Thursday, October 3, 2019

How does the machine do reading and understand "beyond humans"? Microsoft Asia Research Institute reveals your technology


On January 3, 2018, Microsoft Asia Research's r-net took the lead in the Squad EM value of 82.650, which means that for the first time in the Exact Match indicator, it surpassed the 82.304 set by humans in 2016. Xinzhiyuan interviewed the MSRA Zhou Ming team for the first time, and explained the EM and F1 in detail for the readers. It transcends the specific connotation of human beings, the core problem that NLP is most difficult to break through, and the development status and future prospects of natural language processing technology in China. .

What are the EM and F1 values? What is ensemble?

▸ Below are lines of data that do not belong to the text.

(** * Crossword CSP solver: a shallow embedding of [generate.py]

    The development follows the class [CrosswordCreator]: the domain store
    [self.domains], node consistency, [revise], [ac3], the consistency check,
    the two heuristics and the backtracking search.

    Modelling conventions.
    - A Python [set] is a duplicate-free list, read in iteration order;
      [remove] raises [KeyError] on an absent element, [add] of a new
      element puts it last, and [pop] takes the first element. Python fixes
      no iteration order for a set: statements about the contents of a
      domain do not depend on the order, the flag returned by [revise] does.
    - A Python [dict] that is only indexed ([self.domains]) is a [gmap]; a
      dict that is also iterated (the assignment) is an association list in
      insertion order.
    - A word is a [string]; indexing past its end raises [IndexError].
    - The [crossword] module is not part of the sources: the [Crossword]
      object is a record of what the solver reads from it, and what that
      module guarantees is the predicate [wf_crossword].
    - Exceptions are explicit: every operation that can raise returns an
      [outcome]; the domain store is threaded through a state monad and
      survives a raise, as the attribute of [self] does.
    - The [while] loop of [ac3] and the recursion of [backtrack] take fuel;
      running out of fuel is an outcome of its own, never a result. *)

From stdpp Require Import base option list strings gmap sorting.
From Stdlib Require Import Lia.
(** * go-posh: the shortcut resolution engine of [lib/go.py]

    A shallow embedding of the shortcut store ([get_default_shortcuts],
    [set_shortcut], [get_shortcut]), the prefix resolver
    ([get_shortcut_prefix]), the path resolution engine ([resolve_path],
    [resolve_full_path]) and the grouping done by [print_shortcuts],
    together with the parts of the Python library they call
    (str methods, [posixpath], [fnmatch]) on a POSIX platform. *)

From Stdlib Require Import String Ascii List Bool Arith Lia Permutation Sorted.
Import ListNotations.
Open Scope list_scope.
Open Scope string_scope.

(* ================================================================== *)
(** * Exceptions and results *)

(** [GoError(msg)] is the module's own exception; [KeyError] comes from
    a failed dict subscript, [OSError] from [os.listdir]. *)
Inductive exn : Type :=
| GoError (msg : string)
| KeyError (key : string)
| OSError (path : string).

Inductive result (A : Type) : Type :=
| Ok (a : A)
| Raise (e : exn).
Arguments Ok {A} a.
Arguments Raise {A} e.

Definition bind {A B : Type} (r : result A) (k : A -> result B) : result B :=
  match r with
  | Ok a => k a
  | Raise e => Raise e
  end.

Notation "x <- r ;; k" := (bind r (fun x => k))
  (at level 61, r at next level, right associativity).

(* ================================================================== *)
(** * Python str methods used by go.py *)

Module Py.

(** [s.startswith(p)] *)
Definition startswith (s p : string) : bool := String.prefix p s.

(** [s.endswith(c)] for a one-character [c] *)
Fixpoint endswith (s : string) (c : ascii) : bool :=
  match s with
  | EmptyString => false
  | String a EmptyString => Ascii.eqb a c
  | String _ s' => endswith s' c
  end.

(** [s[:n]] *)
Fixpoint slice_to (n : nat) (s : string) : string :=
  match n, s with
  | S n', String c s' => String c (slice_to n' s')
  | _, _ => EmptyString
  end.

(** [s[n:]] *)
Fixpoint slice_from (n : nat) (s : string) : string :=
  match n, s with
  | S n', String _ s' => slice_from n' s'
  | _, _ => s
  end.

(** [s.find(c)]: [None] stands for -1 *)
Fixpoint find (s : string) (c : ascii) : option nat :=
  match s with
  | EmptyString => None
  | String a s' => if Ascii.eqb a c then Some 0 else option_map S (find s' c)
  end.

(** [s.rfind(c) + 1]: the index just after the last [c], 0 when absent *)
Fixpoint rfind_succ (s : string) (c : ascii) : nat :=
  match s with
  | EmptyString => 0
  | String a s' =>
      match rfind_succ s' c with
      | 0 => if Ascii.eqb a c then 1 else 0
      | S i => S (S i)
      end
  end.

(** [s.rstrip(c)] *)
Fixpoint rstrip (s : string) (c : ascii) : string :=
  match s with
  | EmptyString => EmptyString
  | String a s' =>
      match rstrip s' c with
      | EmptyString => if Ascii.eqb a c then EmptyString else String a EmptyString
      | r => String a r
      end
  end.

(** [c * n] *)
Fixpoint repeat_char (c : ascii) (n : nat) : string :=
  match n with
  | 0 => EmptyString
  | S n' => String c (repeat_char c n')
  end.

(** [s.split(c)] *)
Fixpoint split (s : string) (c : ascii) : list string :=
  match s with
  | EmptyString => [EmptyString]
  | String a s' =>
      if Ascii.eqb a c then EmptyString :: split s' c
      else match split s' c with
           | h :: t => String a h :: t
           | [] => [String a EmptyString]
           end
  end.

(** [sep.join(l)] *)
Fixpoint join (sep : string) (l : list string) : string :=
  match l with
  | [] => EmptyString
  | [x] => x
  | x :: rest => x ++ sep ++ join sep rest
  end.

(** [sub in s] *)
Fixpoint contains (s sub : string) : bool :=
  String.prefix sub s ||
  match s with
  | EmptyString => false
  | String _ s' => contains s' sub
  end.


(** truth value of an object that is [None] or a str *)
Definition truthy (v : option string) : bool :=
  match v with
  | Some s => negb (s =? "")
  | None => false
  end.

What is the difference between the model and the single model?

There are two evaluation indicators EM and F1 in the Squad competition.
EM (Exact Match) requires that the answer given by the system and the person's annotated answer match exactly (in order to remove the punctuation and the article: a, an, the), the exact match is 1 point or not.
F1 calculates a score between 0 and 1 based on the degree of coincidence between the answer given by the system and the person's annotated answer, that is, the correctness of the word level and the harmonic mean of the recall rate.
For example, suppose the answer to a question is "Denver Broncos". The system only gives an output that exactly matches the annotated answer (ie "Denver Broncos"), EM will get 1 point, otherwise it will not score.
For F1, even if the answer output by the system is not exactly the same as the answer of the person, for example, the system outputs “Broncos”. Although the EM score is 0, it will get a part of the score on the evaluation index of F1 (0.67). .
EM is a more demanding evaluation indicator and the first time MSRA has exceeded the results of SQuAD.
Model integration (ensemble) is a common way to improve system performance. Since the initialization of the neural network model and the training process are random, the same algorithm will get different models when trained on the same data multiple times.
Model integration is the training of multiple single models, and then the output of these single models is combined to get the final result.
Integrated models generally perform better than single models, but at the expense of system responsiveness and computing resources. In practice, a balance needs to be made between model effects and model efficiency (better and faster).

What is the specific meaning of transcending human beings?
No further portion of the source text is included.